In conclusion, we present both detailed phenotypic characterization of cardiac function, including echocardiography and CPET, in breast cancer survivors with and without BRCA1/2 mutations treated with anthracyclines, and in vitro characterization using anthracycline-treated, wild type vs. gene-modified human iPSC-CMs with a loss of function mutation in BRCA1. Overall, we found no strong evidence to support associations between BRCA1/2 mutations and anthracycline-induced cardiac dysfunction based on echocardiography, CPET or in vitro data.
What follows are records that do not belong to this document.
(* ===== verification/Json.v ===== *)
(** * Untyped payloads: the values of JSON and what the component does
      with them

    [res.json()] gives a value of JSON, whatever the service sent.  The
    component reads it without checking its shape: a property of a value
    that is [undefined] or [null] cannot be read, a method that a value
    does not have cannot be called, and each of these throws the
    [TypeError] that the [catch] of [fetchUserData] logs.  This file holds
    the values ([json], and [dyn] for a value that may be [undefined]),
    the completion of an expression ([completion]: a value or a throw)
    as a monad, and the operations of the language on them, from the
    language definition: reading a property ([prop], and [chain] for
    [?.]), the conversions [ToBoolean] and [ToString], [||], and the three
    methods the component calls ([find], [includes], [split]), each on
    every kind of receiver.

    The numbers of a payload are integers (type codes, flags and
    timestamps) that the number type holds exactly, of magnitude up to
    2^53: a number is a [Z], printed in decimal.  The keys the component
    reads are names of data (none is a method or [length]): on a string,
    an array, a number or a boolean they are [undefined]. *)

From stdpp Require Import pretty.
From S2P Require Import Prelude JsString JsValue.
Import JsString.

Module Json.

(** A value of JSON, parsed.  The fields of an object are its own
    properties, one entry for each key (the parser keeps one value for a
    key that the text repeats); [assoc] reads the first entry of a
    key. *)
Unset Elimination Schemes.
Inductive json : Type :=
| JNull
| JBool (b : bool)
| JNumber (n : Z)
| JString (s : string)
| JArray (elements : list json)
| JObject (fields : list (string * json)).
Set Elimination Schemes.

(** Induction on a value, with the property for the elements of an array
    and for the values of the fields of an object. *)
Section json_nested_ind.
Variable P : json → Prop.
Hypothesis HNull : P JNull.
Hypothesis HBool : ∀ b, P (JBool b).
Hypothesis HNumber : ∀ n, P (JNumber n).
Hypothesis HString : ∀ s, P (JString s).
Hypothesis HArray : ∀ elements, Forall P elements → P (JArray elements).
Hypothesis HObject :
  ∀ fields, Forall (λ kv, P kv.2) fields → P (JObject fields).

Fixpoint json_nested_ind (v : json) : P v :=
  match v with
  | JNull => HNull
  | JBool b => HBool b
  | JNumber n => HNumber n
  | JString s => HString s
  | JArray elements =>
      HArray elements (Forall_true P elements json_nested_ind)
  | JObject fields =>
      HObject fields
        (Forall_true (λ kv, P kv.2) fields (λ kv, json_nested_ind kv.2))
  end.

End json_nested_ind.

#[global] Instance json_eq_dec : EqDecision json.
Proof.
  refine (fix go (x y : json) {struct x} : Decision (x = y) :=
    match x, y with
    | JNull, JNull => left _
    | JBool a, JBool b => cast_if (decide (a = b))
    | JNumber a, JNumber b => cast_if (decide (a = b))
    | JString a, JString b => cast_if (decide (a = b))
    | JArray a, JArray b => cast_if (@list_eq_dec _ go a b)
    | JObject a, JObject b =>
        cast_if (@list_eq_dec _ (@prod_eq_dec _ _ _ go) a b)
    | _, _ => right _
    end); congruence.
Defined.

(** The value of an expression: a value of JSON, or [None] for
    [undefined]. *)
Definition dyn : Type := option json.

(** How the evaluation of an expression ends: with a value, or by
    throwing. *)
Inductive completion (A : Type) : Type :=
| Normal (a : A)
| Throw (e : string).
Arguments Normal {A} a.
Arguments Throw {A} e.

#[global] Instance completion_ret : MRet completion := @Normal.
#[global] Instance completion_bind : MBind completion := λ A B f c,
  match c with Normal a => f a | Throw e => Throw e end.
#[global] Instance completion_fmap : FMap completion := λ A B f c,
  match c with Normal a => Normal (f a) | Throw e => Throw e end.

(** An expression that throws. *)
Definition throws {A} (c : completion A) : Prop :=
  match c with Normal _ => False | Throw _ => True end.

#[global] Instance throws_dec {A} (c : completion A) : Decision (throws c).
Proof. destruct c; apply _. Defined.

(** The errors of the language the component can meet.  The language
    fixes the kind of error, a [TypeError]; the text of the message is
    the engine's, and nothing here depends on it. *)
Definition cannot_read (k : string) (what : string) : string :=
  "TypeError: Cannot read properties of " +:+ what +:+ " (reading '" +:+ k
  +:+ "')".

Definition not_a_function (k : string) : string :=
  "TypeError: " +:+ k +:+ " is not a function".

(** The property [k] among the fields of an object. *)
Fixpoint assoc (k : string) (fields : list (string * json)) : dyn :=
  match fields with
  | [] => None
  | (k', v) :: fields' => if decide (k' = k) then Some v else assoc k fields'
  end.

(** [v.k] for a value [v] that is neither [undefined] nor [null]. *)
Definition get (k : string) (v : json) : dyn :=
  match v with
  | JObject fields => assoc k fields
  | _ => None
  end.

(** [d.k]. *)
Definition prop (k : string) (d : dyn) : completion dyn :=
  match d with
  | None => Throw (cannot_read k "undefined")
  | Some JNull => Throw (cannot_read k "null")
  | Some v => Normal (get k v)
  end.

(** [d?.k]. *)
Definition chain (k : string) (d : dyn) : dyn :=
  match d with
  | None | Some JNull => None
  | Some v => get k v
  end.

(** [d === "s"] and [d === n]. *)
Definition is_string (s : string) (d : dyn) : bool :=
  match d with Some (JString s') => bool_decide (s' = s) | _ => false end.

Definition is_number (n : Z) (d : dyn) : bool :=
  match d with Some (JNumber n') => bool_decide (n' = n) | _ => false end.

(** The conversion of a conditional context. *)
Definition ToBoolean (d : dyn) : bool :=
  match d with
  | None | Some JNull => false
  | Some (JBool b) => b
  | Some (JNumber n) => negb (bool_decide (n = 0%Z))
  | Some (JString s) => negb (bool_decide (s = ""))
  | Some (JArray _) | Some (JObject _) => true
  end.

(** The error of a conversion to text that finds no text. *)
Definition no_primitive : string :=
  "TypeError: Cannot convert object to primitive value".

(** The conversion of a template literal.  A number is printed in
    decimal.  An array is the list of its elements separated by commas,
    with nothing for [null]; the conversion of an element that throws
    ends the conversion of the array.  An object is converted by the
    method [toString] it inherits, which gives the same text whatever the
    fields; when the object has a property [toString] of its own, which
    in a value of JSON is data and cannot be called, neither it nor
    [valueOf] gives a text and the conversion throws. *)
Fixpoint ToString_json (v : json) : completion string :=
  match v with
  | JNull => Normal "null"
  | JBool true => Normal "true"
  | JBool false => Normal "false"
  | JNumber n => Normal (pretty n)
  | JString s => Normal s
  | JArray elements =>
      join ","
      <$> mapM (λ e, match e with JNull => Normal "" | _ => ToString_json e end)
            elements
  | JObject fields =>
      match assoc "toString" fields with
      | Some _ => Throw no_primitive
      | None => Normal "[object Object]"
      end
  end.

Definition ToString (d : dyn) : completion string :=
  match d with None => Normal "undefined" | Some v => ToString_json v end.

(** The values whose conversion to text throws: an object with a property
    [toString] of its own, and an array that holds such a value. *)
Fixpoint unprintable_json (v : json) : bool :=
  match v with
  | JObject fields => bool_decide (is_Some (assoc "toString" fields))
  | JArray elements => existsb unprintable_json elements
  | _ => false
  end.

Definition unprintable (d : dyn) : bool :=
  match d with None => false | Some v => unprintable_json v end.

(** [a || b]. *)
Definition or_ (a b : dyn) : dyn := if ToBoolean a then a else b.

(** [v.includes(arg)] for a value [v] that is neither [undefined] nor
    [null]: the method of a string or of an array; no other value of JSON
    has it. *)
Definition includes_call (v : json) (arg : string) : completion bool :=
  match v with
  | JString s => Normal (includes s arg)
  | JArray elements => Normal (existsb (λ e, is_string arg (Some e)) elements)
  | _ => Throw (not_a_function "includes")
  end.

(** [d?.includes(arg)]. *)
Definition chain_includes (d : dyn) (arg : string) : completion dyn :=
  match d with
  | None | Some JNull => Normal None
  | Some v => (λ b, Some (JBool b)) <$> includes_call v arg
  end.

(** [v.split(sep)[1]] for a value [v] that is neither [undefined] nor
    [null]: only a string has the method. *)
Definition split_call1 (v : json) (sep : string) : completion dyn :=
  match v with
  | JString s => Normal (JString <$> nth1 (split s sep))
  | _ => Throw (not_a_function "split")
  end.

(** The loop of [Array.prototype.find]: the first element the callback
    accepts; a callback that throws ends the loop. *)
Fixpoint find_go (cb : json → completion bool) (elements : list json)
    : completion dyn :=
  match elements with
  | [] => Normal None
  | e :: elements' =>
      b ← cb e; if b : bool then Normal (Some e) else find_go cb elements'
  end.

(** [d.find(cb)]: only an array has the method. *)
Definition find_call (d : dyn) (cb : json → completion bool) : completion dyn :=
  match d with
  | None => Throw (cannot_read "find" "undefined")
  | Some JNull => Throw (cannot_read "find" "null")
  | Some (JArray elements) => find_go cb elements
  | Some _ => Throw (not_a_function "find")
  end.

(** The primitive operands of [JsValue] as values of JSON. *)
Definition of_value (v : JsValue.value) : dyn :=
  match v with
  | JsValue.VUndefined => None
  | JsValue.VNull => Some JNull
  | JsValue.VBool b => Some (JBool b)
  | JsValue.VString s => Some (JString s)
  end.

(** ** The monad of completions *)
Section monad.
Context {A B C : Type}.
Implicit Types (c : completion A) (f : A → completion B).

Lemma bind_Normal a f : Normal a ≫= f = f a.
Proof. done. Qed.

Lemma bind_Throw e f : Throw e ≫= f = Throw e.
Proof. done. Qed.

Lemma bind_ret c : c ≫= Normal = c.
Proof. by destruct c. Qed.

Lemma bind_assoc c f (g : B → completion C) :
  (c ≫= f) ≫= g = c ≫= (λ a, f a ≫= g).
Proof. by destruct c. Qed.

Lemma bind_Normal_inv c f b :
  c ≫= f = Normal b ↔ ∃ a, c = Normal a ∧ f a = Normal b.
Proof.
  destruct c as [a|e]; simpl; split.
  - intros E. by exists a.
  - by intros (a' & [= <-] & ?).
  - done.
  - by intros (? & ? & ?).
Qed.

Lemma throws_fmap c (g : A → B) : throws (g <$> c) ↔ throws c.
Proof. by destruct c. Qed.

(** A continuation that throws or not whatever the value it gets. *)
Lemma throws_seq c f (P : Prop) :
  (∀ a, throws (f a) ↔ P) → throws (c ≫= f) ↔ throws c ∨ P.
Proof. intros Hf. destruct c as [a|e]; simpl; [rewrite Hf|]; tauto. Qed.

Lemma throws_seq_iff c f (P Q : Prop) :
  (throws c ↔ P) → (∀ a, throws (f a) ↔ Q) → throws (c ≫= f) ↔ P ∨ Q.
Proof. intros <- Hf. by apply throws_seq. Qed.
Our study fills an important evidence gap and adds support to the lack of increased cardiotoxicity risk in breast cancer patients with BRCA1/2 mutations.

The original contributions presented in the study are included in the article/Supplementary Materials, further inquiries can be directed to the corresponding author.

The studies involving human participants were reviewed and approved by the University of Pennsylvania Institutional Review Board. The patients/participants provided their written informed consent to participate in this study.

BK, PS, and AS contributed to conception and design of the study. BK, AS, KS, and KMS contributed to clinical data collection. WL, CM-R, BK, and KM contributed to the design and execution of the in vitro study. BD and BK performed statistical analysis. BD, NW, and BK wrote the first draft of the manuscript. All authors contributed to manuscript revision, read, and approved the submitted version.

Research reported in this publication was supported by the National Center for Advancing Translational Sciences of the NIH under Award Number UL1TR001878 and R01HL118018 (BK) and R35HL145203 (KM). KMS was supported by grant from the National Center for Advancing Translational Sciences (5UL1TR002014 and 5KL2TR002015).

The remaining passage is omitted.